I am slowly falling apart, having peices of my life ripped out of my hands and showed into an inaccessible part of me. There are times where I feel sad. There are times where I feel lonely. There are times where I feel empty….the list goes on and on. I’ve tried to drop subtle hints to my parents that I’m not ok, but they just don’t get it. They don’t understand that I feel physical pain when they yell at me. That I feel like a waste of space and a complete mistake when they talk about me behind my back. They don’t understand that I feel like I am hurting them. When this happens, it causes me to become emotional which usually ends in a complete sob session in my bedroom. My bedroom is the only place I feel safe, so I usually lock the door so I can enjoy some alone time. Today my mom yelled at me to unlock the door and let her in so she could “talk to me.” I told her I want to be alone, that I need time to think. “That’s bullshit” she yelled “let me in before I ground you for a year.” I sighed, and slowly opened the door. My mom told me if I lock my door again she’ll take the lock out. I just feel awful, and I’m currently sitting on my bed wishing I could die. I feel lost. No one understands me or pays attention to any clues of depression I drop towards them. My anxiety makes it even worse, but of course, my friends and family don’t believe in mental illnesses. Big whoop. Friends? Who am I kidding? My “friends” are just a small group of 2 or 3 people who somehow tolerate all of my problems.

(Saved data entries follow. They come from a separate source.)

(* ===== verification/Unicode.v ===== *)
(** * UTF-8 and the representation of Python strings

    A Python [str] is represented by its UTF-8 bytes, as a [string].  A lone
    surrogate U+DC80..U+DCFF is represented by the single byte it stands for under
    the [surrogateescape] convention, so every byte string represents a [str]; it is
    valid UTF-8 exactly when the [str] can be encoded. *)
From stdpp Require Export strings.
From Stdlib Require Import Ascii.
From S2P Require Import Prelude Bytes.
Local Open Scope Z_scope.

Definition str_of_bytes (b : bytes) : string := String.string_of_list_byte b.
Definition bytes_of_str (s : string) : bytes := String.list_byte_of_string s.

Lemma str_of_bytes_of_str s : str_of_bytes (bytes_of_str s) = s.
Proof. apply String.string_of_list_byte_of_string. Qed.

Lemma bytes_of_str_of_bytes b : bytes_of_str (str_of_bytes b) = b.
Proof. apply String.list_byte_of_string_of_list_byte. Qed.

Lemma bytes_of_str_inj s t : bytes_of_str s = bytes_of_str t → s = t.
Proof. intros E. by rewrite <-(str_of_bytes_of_str s), E, str_of_bytes_of_str. Qed.

(** ** One character

    What a decoder finds at the front of a byte string: a code point, or the bytes
    of an ill-formed sequence (the longest that begins a well-formed one). *)
Inductive Char : Type := Cp (u : Z) | Bad (b : bytes).

Definition byte_in (lo hi : Z) (b : byte) : bool := (lo <=? byte_to_Z b) && (byte_to_Z b <=? hi).
Definition cont_byte : byte → bool := byte_in 128 191.

(** The range of the second byte, the number of continuation bytes after the
    second, and the payload bits of the lead byte: shortest forms only, no
    surrogates, at most U+10FFFF. *)
Definition lead (z : Z) : option (Z * Z * nat * Z) :=
  if (194 <=? z) && (z <=? 223) then Some (128, 191, 0%nat, z - 192)
  else if z =? 224 then Some (160, 191, 1%nat, 0)
  else if z =? 237 then Some (128, 159, 1%nat, 13)
  else if (225 <=? z) && (z <=? 239) then Some (128, 191, 1%nat, z - 224)
  else if z =? 240 then Some (144, 191, 2%nat, 0)
  else if (241 <=? z) && (z <=? 243) then Some (128, 191, 2%nat, z - 240)
  else if z =? 244 then Some (128, 143, 2%nat, 4)
  else None.

Fixpoint utf8_more (k : nat) (u : Z) (got s : bytes) : Char * bytes :=
  match k, s with
  | O, _ => (Cp u, s)
  | S k', b :: s' =>
      if cont_byte b then utf8_more k' (u * 64 + (byte_to_Z b - 128)) (got ++ [b]) s'
      else (Bad got, s)
  | S _, [] => (Bad got, s)
  end.

(** The character at the front of [a :: s] and what follows it. *)
Definition utf8_next (a : byte) (s : bytes) : Char * bytes :=
  let z := byte_to_Z a in
  if z <? 128 then (Cp z, s)
  else match lead z, s with
  | Some (lo, hi, k, u), b :: s' =>
      if byte_in lo hi b then utf8_more k (u * 64 + (byte_to_Z b - 128)) [a; b] s' else (Bad [a], s)
  | _, _ => (Bad [a], s)
  end.

Fixpoint utf8_loop (fuel : nat) (s : bytes) : list Char :=
  match fuel, s with
  | S fuel', a :: s' => let '(c, s'') := utf8_next a s' in c :: utf8_loop fuel' s''
  | _, _ => []
  end.

(** Each character takes at least one byte. *)
Definition utf8_chars (s : bytes) : list Char := utf8_loop (length s) s.

(** ** [bytes.decode("utf-8")] *)

Definition is_cp (c : Char) : bool := match c with Cp _ => true | Bad _ => false end.

Definition utf8_valid (s : bytes) : bool := forallb is_cp (utf8_chars s).

Definition utf8_decode (b : bytes) : Exn + string :=
  if utf8_valid b then inr (str_of_bytes b) else inl UnicodeDecodeError.

(** The UTF-8 form of a code point. *)
Definition utf8_encode (u : Z) : bytes :=
  Z_to_byte <$>
    (if u <? 128 then [u]
     else if u <? 2048 then [192 + u / 64; 128 + u mod 64]
     else if u <? 65536 then [224 + u / 4096; 128 + u / 64 mod 64; 128 + u mod 64]
     else [240 + u / 262144; 128 + u / 4096 mod 64; 128 + u / 64 mod 64; 128 + u mod 64]).

Definition char_bytes (c : Char) : bytes := match c with Cp u => utf8_encode u | Bad b => b end.

(** [bytes.decode("utf-8", "replace")]: each ill-formed sequence becomes U+FFFD. *)
Definition utf8_replace (s : bytes) : string :=
  str_of_bytes (concat ((λ c, utf8_encode match c with Cp u => u | Bad _ => 65533 end) <$> utf8_chars s)).

Example utf8_euro : utf8_chars [x41; xe2; x82; xac; xf0; x9f; x98; x80] = [Cp 65; Cp 8364; Cp 128512].
Proof. vm_compute. reflexivity. Qed.

Example utf8_bad : utf8_chars [xe2; x82; x41; xc0; xed; xa0] = [Bad [xe2; x82]; Cp 65; Bad [xc0]; Bad [xed]; Bad [xa0]].
Proof. vm_compute. reflexivity. Qed.

(** ** Splitting into characters loses nothing *)

(** The code points a decoder yields, and the bytes of an ill-formed sequence. *)
Definition scalar (u : Z) : Prop := 0 <= u < 55296 ∨ 57344 <= u < 1114112.

Definition char_ok (c : Char) : Prop :=
  match c with Cp u => scalar u | Bad b => b ≠ [] ∧ Forall (λ x, 128 <= byte_to_Z x) b end.

Lemma byte_in_true lo hi b : byte_in lo hi b = true ↔ lo <= byte_to_Z b <= hi.
Proof. unfold byte_in. rewrite andb_true_iff, !Z.leb_le. lia. Qed.

Lemma Z_to_byte_eq z b : z = byte_to_Z b → Z_to_byte z = b.
Proof. intros ->. apply Z_to_byte_to_Z. Qed.

(** A lead byte announces a well-formed sequence of two to four bytes. *)
Lemma lead_spec z lo hi k u :
  lead z = Some (lo, hi, k, u) → 194 <= z ∧ 128 <= lo ∧ hi <= 191 ∧
  ((k = 0%nat ∧ u = z - 192 ∧ 2 <= u <= 31) ∨
   (k = 1%nat ∧ u = z - 224 ∧ 0 <= u <= 15 ∧ (u = 0 → 160 <= lo) ∧ (u = 13 → hi <= 159)) ∨
   (k = 2%nat ∧ u = z - 240 ∧ 0 <= u <= 4 ∧ (u = 0 → 144 <= lo) ∧ (u = 4 → hi <= 143))).
Proof.
  unfold lead. intros H.
  repeat (case_match; [simplify_eq; rewrite ?andb_true_iff, ?Z.leb_le, ?Z.eqb_eq in *; lia|]). done.
Qed.

Lemma utf8_encode_2 x y :
  2 <= x <= 31 → 0 <= y < 64 →
  utf8_encode (x * 64 + y) = [Z_to_byte (192 + x); Z_to_byte (128 + y)].
Proof.
  intros Hx Hy. unfold utf8_encode.
  destruct (Z.ltb_spec (x * 64 + y) 128); [lia|]. destruct (Z.ltb_spec (x * 64 + y) 2048); [|lia].
  cbn. repeat (f_equal; try div_lia).
Qed.

Lemma utf8_encode_3 x y z :
  0 <= x <= 15 → 0 <= y < 64 → 0 <= z < 64 → (x = 0 → 32 <= y) →
  utf8_encode ((x * 64 + y) * 64 + z) = [Z_to_byte (224 + x); Z_to_byte (128 + y); Z_to_byte (128 + z)].
Proof.
  intros Hx Hy Hz H0. unfold utf8_encode. set (u := _ + z).
  assert (u / 64 = x * 64 + y) as E1 by (unfold u; div_lia).
  assert (u / 4096 = x) as E2 by (unfold u; div_lia).
  assert (u mod 64 = z) as E3 by (unfold u; div_lia).
  destruct (Z.ltb_spec u 128); [lia|]. destruct (Z.ltb_spec u 2048); [lia|].
  destruct (Z.ltb_spec u 65536); [|lia]. rewrite E1, E2, E3. cbn. repeat (f_equal; try div_lia).
Qed.

Lemma utf8_encode_4 x y z t :
  0 <= x <= 4 → 0 <= y < 64 → 0 <= z < 64 → 0 <= t < 64 → (x = 0 → 16 <= y) →
  utf8_encode (((x * 64 + y) * 64 + z) * 64 + t) =
    [Z_to_byte (240 + x); Z_to_byte (128 + y); Z_to_byte (128 + z); Z_to_byte (128 + t)].
Proof.
  intros Hx Hy Hz Ht H0. unfold utf8_encode. set (u := _ + t).
  assert (u / 64 = (x * 64 + y) * 64 + z) as E1 by (unfold u; div_lia).
  assert (u / 4096 = x * 64 + y) as E2 by (unfold u; div_lia).
  assert (u / 262144 = x) as E3 by (unfold u; div_lia).
  assert (u mod 64 = t) as E4 by (unfold u; div_lia).
  destruct (Z.ltb_spec u 128); [lia|]. destruct (Z.ltb_spec u 2048); [lia|].
  destruct (Z.ltb_spec u 65536); [lia|]. rewrite E1, E2, E3, E4. cbn. repeat (f_equal; try div_lia).
Qed.

(** What [utf8_more] leaves: the ill-formed prefix, or the code point of [k] more
    continuation bytes. *)
Lemma utf8_more_spec k : ∀ u got s c s',
  utf8_more k u got s = (c, s') →
  (∃ bs, c = Bad (got ++ bs) ∧ s = bs ++ s' ∧ Forall (λ x, 128 <= byte_to_Z x) bs) ∨
  (∃ bs, length bs = k ∧ s = bs ++ s' ∧ Forall (λ x, 128 <= byte_to_Z x <= 191) bs ∧
     c = Cp (foldl (λ a x, a * 64 + (byte_to_Z x - 128)) u bs)).
Proof.
  induction k as [|k IH]; intros u got s c s'.
  { intros [= <- <-]. right. by exists []. }
  destruct s as [|b s]; cbn [utf8_more].
  { intros [= <- <-]. left. exists []. by rewrite app_nil_r. }
  destruct (cont_byte b) eqn:E.
  2:{ intros [= <- <-]. left. exists []. by rewrite app_nil_r. }
  unfold cont_byte in E. apply byte_in_true in E.
  intros [(bs & -> & -> & Hbs)|(bs & Hl & -> & Hbs & ->)]%IH.
  - left. exists (b :: bs). rewrite <-app_assoc. split_and!; [done..|]. constructor; [lia|done].
  - right. exists (b :: bs). cbn. split_and!; [by rewrite Hl|done| |done]. by constructor.
Qed.

Lemma utf8_next_split a s c s' :
  utf8_next a s = (c, s') → a :: s = char_bytes c ++ s' ∧ char_ok c.
Proof.
  pose proof (byte_to_Z_bound a) as Ha. unfold utf8_next. destruct (Z.ltb_spec (byte_to_Z a) 128) as [?|Hge].
  { intros [= <- <-]. cbn. unfold utf8_encode. destruct (Z.ltb_spec (byte_to_Z a) 128); [|lia].
    cbn. rewrite Z_to_byte_to_Z. split; [done|]. unfold scalar. lia. }
  assert (∀ r, (Bad [a], r) = (c, s') → r = s → a :: s = char_bytes c ++ s' ∧ char_ok c) as Hbad.
  { intros r [= <- <-] ->. split; [done|]. cbn. split; [done|]. by repeat constructor. }
  destruct (lead (byte_to_Z a)) as [[[[lo hi] k] u]|] eqn:E; [|by eauto].
  destruct s as [|b s]; [by eauto|]. destruct (byte_in lo hi b) eqn:Eb; [|by eauto].
  apply byte_in_true in Eb. apply lead_spec in E as (Hz & Hlo & Hhi & Hk).
  intros [(bs & -> & -> & Hbs)|(bs & Hl & -> & Hbs & ->)]%utf8_more_spec.
  { split; [done|]. cbn. split; [done|]. repeat constructor; [lia..|done]. }
  destruct Hk as [(-> & -> & Hu)|[(-> & -> & Hu & H0 & H1)|(-> & -> & Hu & H0 & H1)]].
  - destruct bs; [|done]. cbn [foldl char_bytes]. rewrite utf8_encode_2 by lia.
    rewrite !(Z_to_byte_eq _ a), !(Z_to_byte_eq _ b) by lia. split; [done|]. cbn. unfold scalar. lia.
  - destruct bs as [|x [|]]; try done. apply Forall_cons in Hbs as [Hx _].
    cbn [foldl char_bytes]. rewrite utf8_encode_3 by lia.
    rewrite !(Z_to_byte_eq _ a), !(Z_to_byte_eq _ b), !(Z_to_byte_eq _ x) by lia.
    split; [done|]. cbn. unfold scalar. lia.
  - destruct bs as [|x [|y [|]]]; try done. apply Forall_cons in Hbs as [Hx [Hy _]%Forall_cons].
    cbn [foldl char_bytes]. rewrite utf8_encode_4 by lia.
    rewrite !(Z_to_byte_eq _ a), !(Z_to_byte_eq _ b), !(Z_to_byte_eq _ x), !(Z_to_byte_eq _ y) by lia.
    split; [done|]. cbn. unfold scalar. lia.
Qed.

Lemma char_bytes_pos c : char_ok c → (0 < length (char_bytes c))%nat.
Proof.
  destruct c as [u|b]; cbn; [|destruct b; [by intros []|simpl; lia]].
  intros _. unfold utf8_encode. rewrite length_fmap. repeat case_match; simpl; lia.
Qed.

Lemma utf8_loop_split fuel : ∀ s, (length s ≤ fuel)%nat →
  concat (char_bytes <$> utf8_loop fuel s) = s ∧ Forall char_ok (utf8_loop fuel s).
Proof.
  induction fuel as [|fuel IH]; intros [|a s] Hl; cbn in Hl; try (done || lia).
  cbn [utf8_loop]. destruct (utf8_next a s) as [c s'] eqn:E.
  apply utf8_next_split in E as [E Hc]. pose proof (char_bytes_pos _ Hc).
  assert (length (a :: s) = length (char_bytes c ++ s')) as Hlen by (by rewrite E).
  rewrite length_app in Hlen. cbn in Hlen. destruct (IH s') as [IH1 IH2]; [lia|].
  cbn. rewrite IH1. split; [done|]. by constructor.
Qed.

Lemma utf8_chars_split s : concat (char_bytes <$> utf8_chars s) = s ∧ Forall char_ok (utf8_chars s).
Proof. by apply utf8_loop_split. Qed.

Most of my school hates me. I’ve never had a boyfriend, although I do have a crush on one guy who probably doesn’t even know I exist. Does anyone even care about me anymore???? I am so sorry, I just realized how long this is. Yep, I just wanted to write a simple paragraph and ended up basically giving you my life story. Wow, I really do mess everything up.
2 comments
hey @Empty, you havent messed anything up. i dont think subtilty works when it comes to depression, i urge you to actually tell your parents how you feel straight out, i know it sounds terrifying, but once you do they can take proper steps to get you help.
I know it gets really really old when people tell you they know how you feel….. but I can honestly say that when I read this it sounded like someone wrote down my feelings and thoughts from when I was about 6th to 10th grade in school. I felt that way about my parents and my school and my friends. I felt like it was literally impossible to have a friend that wouldn’t actually eff me over behind my back. My actual best friends all the way back from elementary school couldn’t even be loyal good friends….the sacrificed our friendships for popularity points and getting in with the “in” crowd. I felt like my life was pointless and my parents constantly thought I did everything wrong and not up to their standards. I felt like they weren’t understanding how I felt…. and it was awkward to just bring it up in person so I wrote them out a letter explaining how I felt and what had been going on at lately. My parents sat me and down we all made an effort to get me going in the right direction back to a happy and healthy life. I can definitely tell you that as much as it seems like you’ll never get past the section of your life that seems to pretty much “blow”…. you WILL get through it and it WILL get better. It doesn’t probably feel like it now but I promise it does get so much better.